- The Washington Times - Wednesday, August 7, 2002

In early July, the New York Times and the Los Angeles Times reported on a "preliminary planning document" for an invasion of Iraq. While it is likely an orchestrated attempt to mislead Saddam Hussein, the alternative is that, in the words of the New York Times: "The willingness of the officials to outline Pentagon thinking … suggest unhappiness in some quarters with the current drift of strategizing." If this is indeed the case, the release of these documents represents the escalation of political tactics carried out by senior military leaders under previous administrations. The potential response to such tactics raises important issues for civil-military relations under the Bush administration.

If this is a leak aimed at derailing administration policy, then it constitutes not simply atrocious security, but a direct challenge, an invitation to struggle in an increasingly politicized and polarized Washington. It would be easy to overstate the importance of the leak: This is not a coup, or mutiny, or even the broad defiance of Gen. Douglas MacArthur to President Harry Truman in 1951. However, the way the Bush administration responds will determine whether it will be able to reverse the civil-military tension of the Clinton years.

Even before Bill Clinton arrived in Washington, the civil-military relationship was becoming politicized, as was the way that high-level military officers were expected to operate. Gen. Colin Powell himself said: "There is not a general in Washington who is not political, not if he is going to be successful, because that is the nature of our system." Mr. Powell himself proved to be politically gifted as chairman of the Joint Chiefs of Staff. That he today serves as secretary of state and enjoys near-universal respect suggests his track record of political actions was seen as legitimate and within his responsibilities.

What led to increased politicization was the Clinton administration's distrust of the military leadership, especially after the opening clash on gays in the military. In response over Haiti, Bosnia, Kosovo, budgets, and other issues the military was willing to go to the press, back-channel information to Congress, use recently retired flag officers as spokesmen, and even engage in direct debate. Military leaders took these political actions because they saw they were effective in countering questionable policy decisions by an administration that lacked a cohesive strategy and was not willing to pay the political price of opposing the military leadership.

Not all military leaders waged this form of guerrilla politics. Air Force Chief of Staff Ronald Fogleman, a general, resigned on principle when his advice was rejected. In return, the Clinton administration injected a higher degree of politicization in senior appointments than had been seen in the past, although the military was still able to ensure that presumed ability rather than gender equity or other considerations remained paramount in personnel selections. In the words of journalist Thomas Ricks, the Clinton-era military was "treated like an interest group by people who say 'Okay, you want to play politics, let's play politics.' "

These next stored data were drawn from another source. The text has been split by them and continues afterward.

(* ===== verification/DirectoryProps.v ===== *)
(** * Properties of the agent and queue registries *)

From Stdlib Require Import String.
From S2P Require Import Prelude GoStd AppErrors Store Sql Wp.
From S2P Require Customers Agents Queues.

Local Open Scope Z_scope.

(** ** The rows the services can leave *)

(** The constraints and checks of the two tables. *)
Record directory_wf (d : DB) : Prop := {
  dw_agents : forall i j a b, d_agents d !! i = Some a -> d_agents d !! j = Some b ->
    ag_TenantID a = ag_TenantID b -> ag_ExternalIdentity a = ag_ExternalIdentity b -> i = j;
  dw_levels : map_Forall (fun _ a => NoDup (map sk_Skill (ag_Skills a))
    /\ Forall (fun s => sk_Skill s <> "" /\ 1 <= sk_Level s <= 5) (ag_Skills a)) (d_agents d);
  dw_queues : forall i j a b, d_queues d !! i = Some a -> d_queues d !! j = Some b ->
    q_TenantID a = q_TenantID b -> q_Name a = q_Name b -> i = j;
  dw_bounds : map_Forall (fun _ q => q_Name q <> "" /\ 1 <= q_Priority q <= 10
    /\ 5 <= q_SLASeconds q <= 3600 /\ NoDup (q_Skills q)) (d_queues d);
}.

(** A key present in a table is found by the uniqueness scan. *)
Lemma existsb_map_false {A} (f : string * A -> bool) (m : gmap string A) k x :
  existsb f (map_to_list m) = false -> m !! k = Some x -> f (k, x) = false.
Proof.
  intros He Hk. apply not_true_iff_false. rewrite <- not_true_iff_false, existsb_exists in He.
  intros Hf. apply He. exists (k, x). split; [|done]. by apply list_elem_of_In, elem_of_map_to_list.
Qed.

(** Inserting a row whose constraint columns are new keeps them unique. *)
Lemma unique_insert {A} (R : A -> A -> Prop) (m : gmap string A) k x :
  Symmetric R ->
  (forall i j a b, m !! i = Some a -> m !! j = Some b -> R a b -> i = j) ->
  (forall j b, m !! j = Some b -> R x b -> j = k) ->
  forall i j a b, <[k := x]> m !! i = Some a -> <[k := x]> m !! j = Some b -> R a b -> i = j.
Proof.
  intros Hs Hm Hx i j a b [[<- <-]|[? Ha]]%lookup_insert_Some [[<- <-]|[? Hb]]%lookup_insert_Some HR.
  - done.
  - symmetry. by eapply Hx.
  - by eapply Hx.
  - by eapply Hm.
Qed.

Section agents.
Import Agents.

Definition skill_ok (s : Skill) : Prop := sk_Skill s <> "" /\ 1 <= sk_Level s <= 5.

Lemma wp_insert_skills e id l c d now n a (Q : result () -> st -> Prop) :
  d_agents d !! id = Some a ->
  (forall x d' n', Q (Err x) (MkSt c (Some (d', now)) n')) ->
  (forall n', Forall skill_ok l ->
     (NoDup (map sk_Skill (ag_Skills a)) -> NoDup (map sk_Skill (ag_Skills a ++ l))) ->
     Q (Ok ()) (MkSt c (Some (set_agents (<[id := with_skills (ag_Skills a ++ l) a]>) d, now)) n')) ->
  wp (insert_skills id l) e (MkSt c (Some (d, now)) n) Q.
Proof.
  revert d n a. induction l as [|sk l IH]; intros d n a Ha HE HO; cbn [insert_skills].
  - wp_go. specialize (HO n). rewrite app_nil_r in HO.
    assert (set_agents (<[id := with_skills (ag_Skills a) a]>) d = d) as E.
    { destruct d, a. unfold set_agents, with_skills. cbn in *. f_equal. by apply insert_id. }
    rewrite E in HO. by apply HO.
  - wp_go; try apply HE. apply is_empty_false in E. apply orb_false_iff in E0 as [E1%Z.ltb_ge E2%Z.ltb_ge].
    simplify_eq. unfold ins_skill in Hx. rewrite Ha in Hx. destruct (existsb _ _) eqn:Ex; simplify_eq.
    eapply IH; [cbn [d_agents set_agents]; by rewrite lookup_insert_eq|done|]. intros n' Hl Hnd.
    cbn [ag_Skills with_skills] in *. rewrite <- app_assoc in *. cbn [app] in *.
    assert (set_agents (<[id := with_skills (ag_Skills a ++ sk :: l) (with_skills (ag_Skills a ++ [sk]) a)]>)
              (set_agents (<[id := with_skills (ag_Skills a ++ [sk]) a]>) d)
            = set_agents (<[id := with_skills (ag_Skills a ++ sk :: l) a]>) d) as ->.
    { unfold set_agents. cbn. by rewrite insert_insert_eq. }
    apply HO; [by constructor|]. intros Hd. apply Hnd. rewrite map_app. apply NoDup_app. split; [done|].
    split; [|apply NoDup_singleton]. intros x Hx [=->]%list_elem_of_singleton.
    apply list_elem_of_fmap in Hx as (s & Hs & Hin). rewrite <- not_true_iff_false, existsb_exists in Ex.
    apply Ex. exists s. split; [by apply list_elem_of_In|]. by apply String.eqb_eq.
Qed.

(** The row a successful [Create] leaves. *)
Definition agent_created (tenant : string) (i : CreateInput) (d d' : DB) (a : AgentRow) : Prop :=
  exists now,
  d_agents d !! ag_ID a = None
  /\ d' = set_agents (<[ag_ID a := MkAgentRow (ag_ID a) tenant (ai_ExternalIdentity i) (ai_DisplayName i)
                          (ai_Email i) (defaultStr (ai_Language i) "en") "active" (ai_Skills i) now now]>) d
  /\ ag_TenantID a = tenant /\ ag_ExternalIdentity a = ai_ExternalIdentity i /\ ag_Skills a = ai_Skills i.

(** Registering an agent, in every environment: an error leaves every
    table as it was, success adds exactly the agent of the request with its
    skills, and the registry stays well-formed: one agent per tenant and
    external identity, one level between 1 and 5 per skill. *)
Lemma agent_create_atomic tenant i e s (Hwf : directory_wf (committed s)) :
  let '(r, s') := Agents.Create tenant i e s in
  directory_wf (committed s')
  /\ match r with
     | Err _ => committed s' = committed s
     | Ok a => agent_created tenant i (committed s) (committed s') a
     end.
Proof.
  enough (wp (Agents.Create tenant i) e s (fun r s' => directory_wf (committed s')
    /\ match r with Err _ => committed s' = committed s
       | Ok a => agent_created tenant i (committed s) (committed s') a end)) as Hw by exact Hw.
  unfold Create. wp_go; try done. simplify_eq.
  unfold ins_agent in Hx. cbn [ag_ID ag_TenantID ag_ExternalIdentity ag_DisplayName ag_Email ag_Language] in Hx.
  destruct (d_agents _ !! _) eqn:Hid; [done|]. destruct (existsb _ _) eqn:Hex; simplify_eq.
  eapply wp_insert_skills; [cbn [d_agents set_agents]; by rewrite lookup_insert_eq|done|].
  intros n' Hl Hnd. cbn [ag_Skills with_skills app] in *. wp_go; [done|]. cbn [committed].
  assert (forall x y : AgentRow, set_agents (<[uuid_of e (steps s) := x]>)
            (set_agents (<[uuid_of e (steps s) := y]>) (committed s))
          = set_agents (<[uuid_of e (steps s) := x]>) (committed s)) as Hset
    by (intros; unfold set_agents; cbn; by rewrite insert_insert_eq).
  rewrite Hset. unfold with_skills. cbn. split.
  - destruct Hwf as [Ha Hlv Hq Hb]. split; [| |done|done].
    + cbn [d_agents set_agents]. intros k j a b Hi Hj Ht Hx.
      eapply (unique_insert (fun a b => ag_TenantID a = ag_TenantID b
        /\ ag_ExternalIdentity a = ag_ExternalIdentity b)); [|naive_solver| |exact Hi|exact Hj|done].
      * intros ? ? [? ?]. done.
      * cbn. intros j' b' Hj' [Ht' Hx']. exfalso.
        pose proof (existsb_map_false _ _ _ _ Hex Hj') as Hdup. cbn in Hdup.
        by rewrite <- Ht', <- Hx', !String.eqb_refl in Hdup.
    + cbn [d_agents set_agents]. apply map_Forall_insert_2; [|done]. cbn. split; [apply Hnd; constructor|].
      done.
  - eexists. split; [exact Hid|]. split; [reflexivity|]. done.
Qed.
End agents.

Section queues.
Import Queues.

Lemma wp_insert_queue_skills e id l c d now n q (Q : result () -> st -> Prop) :
  d_queues d !! id = Some q ->
  (forall x d' n', Q (Err x) (MkSt c (Some (d', now)) n')) ->
  (forall n', Forall (fun s => s <> "") l ->
     (NoDup (q_Skills q) -> NoDup (q_Skills q ++ l)) ->
     Q (Ok ()) (MkSt c (Some (set_queues (<[id := with_skills (q_Skills q ++ l) q]>) d, now)) n')) ->
  wp (insert_skills id l) e (MkSt c (Some (d, now)) n) Q.
Proof.
  revert d n q. induction l as [|sk l IH]; intros d n q Ha HE HO; cbn [insert_skills].
  - wp_go. specialize (HO n). rewrite app_nil_r in HO.
    assert (set_queues (<[id := with_skills (q_Skills q) q]>) d = d) as E.
    { destruct d, q. unfold set_queues, with_skills. cbn in *. f_equal. by apply insert_id. }
    rewrite E in HO. by apply HO.
  - wp_go; try apply HE. apply is_empty_false in E.
    simplify_eq. unfold ins_skill in Hx. rewrite Ha in Hx. destruct (existsb _ _) eqn:Ex; simplify_eq.
    eapply IH; [cbn [d_queues set_queues]; by rewrite lookup_insert_eq|done|]. intros n' Hl Hnd.
    cbn [q_Skills with_skills] in *. rewrite <- app_assoc in *. cbn [app] in *.
    assert (set_queues (<[id := with_skills (q_Skills q ++ sk :: l) (with_skills (q_Skills q ++ [sk]) q)]>)
              (set_queues (<[id := with_skills (q_Skills q ++ [sk]) q]>) d)
            = set_queues (<[id := with_skills (q_Skills q ++ sk :: l) q]>) d) as ->.
    { unfold set_queues. cbn. by rewrite insert_insert_eq. }
    apply HO; [by constructor|]. intros Hd. apply Hnd. apply NoDup_app. split; [done|].
    split; [|apply NoDup_singleton]. intros x Hx ->%list_elem_of_singleton.
    rewrite <- not_true_iff_false, existsb_exists in Ex.
    apply Ex. exists sk. split; [by apply list_elem_of_In|]. apply String.eqb_refl.
Qed.

Definition queue_created (tenant : string) (i : CreateInput) (d d' : DB) (q : Queue) : Prop :=
  exists now,
  d_queues d !! q_ID q = None
  /\ d' = set_queues (<[q_ID q := MkQueue (q_ID q) tenant (qi_Name i) (qi_Description i) (q_Priority q)
                          (qi_BusinessHours i) (q_SLASeconds q) "active" (Customers.dedupe (qi_Skills i))
                          now now]>) d
  /\ (q_Priority q = if qi_Priority i =? 0 then 5 else qi_Priority i)
  /\ (q_SLASeconds q = if qi_SLASeconds i =? 0 then 60 else qi_SLASeconds i).

(** Registering a queue, in every environment: an error leaves every table
    as it was, success adds exactly the queue of the request with its distinct
    skills, and the registry stays well-formed: names are unique in a tenant,
    the priority is between 1 and 10 and the SLA between 5 and 3600 seconds. *)
Lemma queue_create_atomic tenant i e s (Hwf : directory_wf (committed s)) :
  let '(r, s') := Queues.Create tenant i e s in
  directory_wf (committed s')
  /\ match r with
     | Err _ => committed s' = committed s
     | Ok q => queue_created tenant i (committed s) (committed s') q
     end.
Proof.
  enough (wp (Queues.Create tenant i) e s (fun r s' => directory_wf (committed s')
    /\ match r with Err _ => committed s' = committed s
       | Ok q => queue_created tenant i (committed s) (committed s') q end)) as Hw by exact Hw.
  unfold Create. cbv zeta. wp_go; try done. simplify_eq.
  apply is_empty_false in E. apply orb_false_iff in E0 as [P1%Z.ltb_ge P2%Z.ltb_ge].
  apply orb_false_iff in E1 as [S1%Z.ltb_ge S2%Z.ltb_ge].
  unfold ins_queue in Hx. cbn [q_ID q_TenantID q_Name q_Description q_Priority q_BusinessHours q_SLASeconds] in Hx.
  destruct (d_queues _ !! _) eqn:Hid; [done|]. destruct (existsb _ _) eqn:Hex; simplify_eq.
  eapply wp_insert_queue_skills; [cbn [d_queues set_queues]; by rewrite lookup_insert_eq|done|].
  intros n' Hl Hnd. cbn [q_Skills with_skills app] in *. wp_go; [done|]. cbn [committed].
  assert (forall x y : Queue, set_queues (<[uuid_of e (steps s) := x]>)
            (set_queues (<[uuid_of e (steps s) := y]>) (committed s))
          = set_queues (<[uuid_of e (steps s) := x]>) (committed s)) as Hset
    by (intros; unfold set_queues; cbn; by rewrite insert_insert_eq).
  rewrite Hset. unfold with_skills. cbn. split.
  - destruct Hwf as [Ha Hlv Hq Hb]. split; [done|done| |].
    + cbn [d_queues set_queues]. intros k j a b Hi Hj Ht Hx.
      eapply (unique_insert (fun a b => q_TenantID a = q_TenantID b
        /\ q_Name a = q_Name b)); [|naive_solver| |exact Hi|exact Hj|done].
      * intros ? ? [? ?]. done.
      * cbn. intros j' b' Hj' [Ht' Hx']. exfalso.
        pose proof (existsb_map_false _ _ _ _ Hex Hj') as Hdup. cbn in Hdup.
        by rewrite <- Ht', <- Hx', !String.eqb_refl in Hdup.
    + cbn [d_queues set_queues]. apply map_Forall_insert_2; [|done]. cbn. split_and!; try done; [lia..|].
      apply Hnd. constructor.
  - eexists. split; [exact Hid|]. split; [reflexivity|]. done.
Qed.
End queues.

(** ** Examples *)

Lemma empty_directory_wf : directory_wf empty_db.
Proof. split; try apply map_Forall_empty; by intros ? ? ? ? ?. Qed.

Lemma agent_create_atomic_witness :
  let i := Agents.MkCreateInput "amina@idp" "Amina" "" "" [MkSkill "billing" 3] in
  exists a s', Agents.Create "t1" i env0 (MkSt empty_db None 0) = (Ok a, s')
               /\ agent_created "t1" i empty_db (committed s') a.
Proof.
  cbv zeta. set (i := Agents.MkCreateInput _ _ _ _ _).
  pose proof (agent_create_atomic "t1" i env0 (MkSt empty_db None 0) empty_directory_wf) as H.
  destruct (Agents.Create "t1" i env0 (MkSt empty_db None 0)) as [[a|x] s'] eqn:E; [|vm_compute in E; discriminate].
  exists a, s'. split; [reflexivity|exact (proj2 H)].
Defined.

Lemma queue_create_atomic_witness :
  let i := Queues.MkCreateInput "support" "" 0 [] 0 ["billing"; "billing"] in
  exists q s', Queues.Create "t1" i env0 (MkSt empty_db None 0) = (Ok q, s')
               /\ q_Priority q = 5 /\ queue_created "t1" i empty_db (committed s') q.
Proof.
  cbv zeta. set (i := Queues.MkCreateInput _ _ _ _ _ _).
  pose proof (queue_create_atomic "t1" i env0 (MkSt empty_db None 0) empty_directory_wf) as H.
  destruct (Queues.Create "t1" i env0 (MkSt empty_db None 0)) as [[q|x] s'] eqn:E; [|vm_compute in E; discriminate].
  exists q, s'. split; [reflexivity|]. split; [|exact (proj2 H)]. injection E as <- _. vm_compute. reflexivity.
Defined.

Treating high-level leaks as a security matter, or even firing the guilty, is not by itself going to counter the escalation of political tactics employed in the Clinton years (which did not include leaking operational planning). A strong president is less likely to be affected by leaks or the appearance of disagreement with senior military leaders. Once these political tactics by military leaders, powerful during the Clinton administration, lose their efficacy, they will be used less often.

To avoid the civil-military politics of his predecessor through strong leadership, President Bush must present clear guidance to the military, even when implementing difficult and potentially politically costly decisions. Because much of the military's influence over national security direction is informal, this is an area where attitudes are often more important than formal institutional arrangements. Objectives must be detailed in a way that soldiers can explain to their families and legislators to their constituents, not concealed behind security concerns. It is hard to be clear about today's often ambiguous threats or to rally a popular response to them that will be less than national mobilization. Shadowy enemies and limited wars may make the heroic wartime leadership of a Lincoln or Churchill less of a model. However, the president can still no less than those two examples exhibit a commitment to victory (not to tomorrow's poll numbers) regardless of what is leaked and provide clear direction to his senior military leaders. He should expect from them, in return, not the political maneuvers of the 1990s, but rather effective policy implementation.


David C. Isby is a Washington-based national security consultant and author.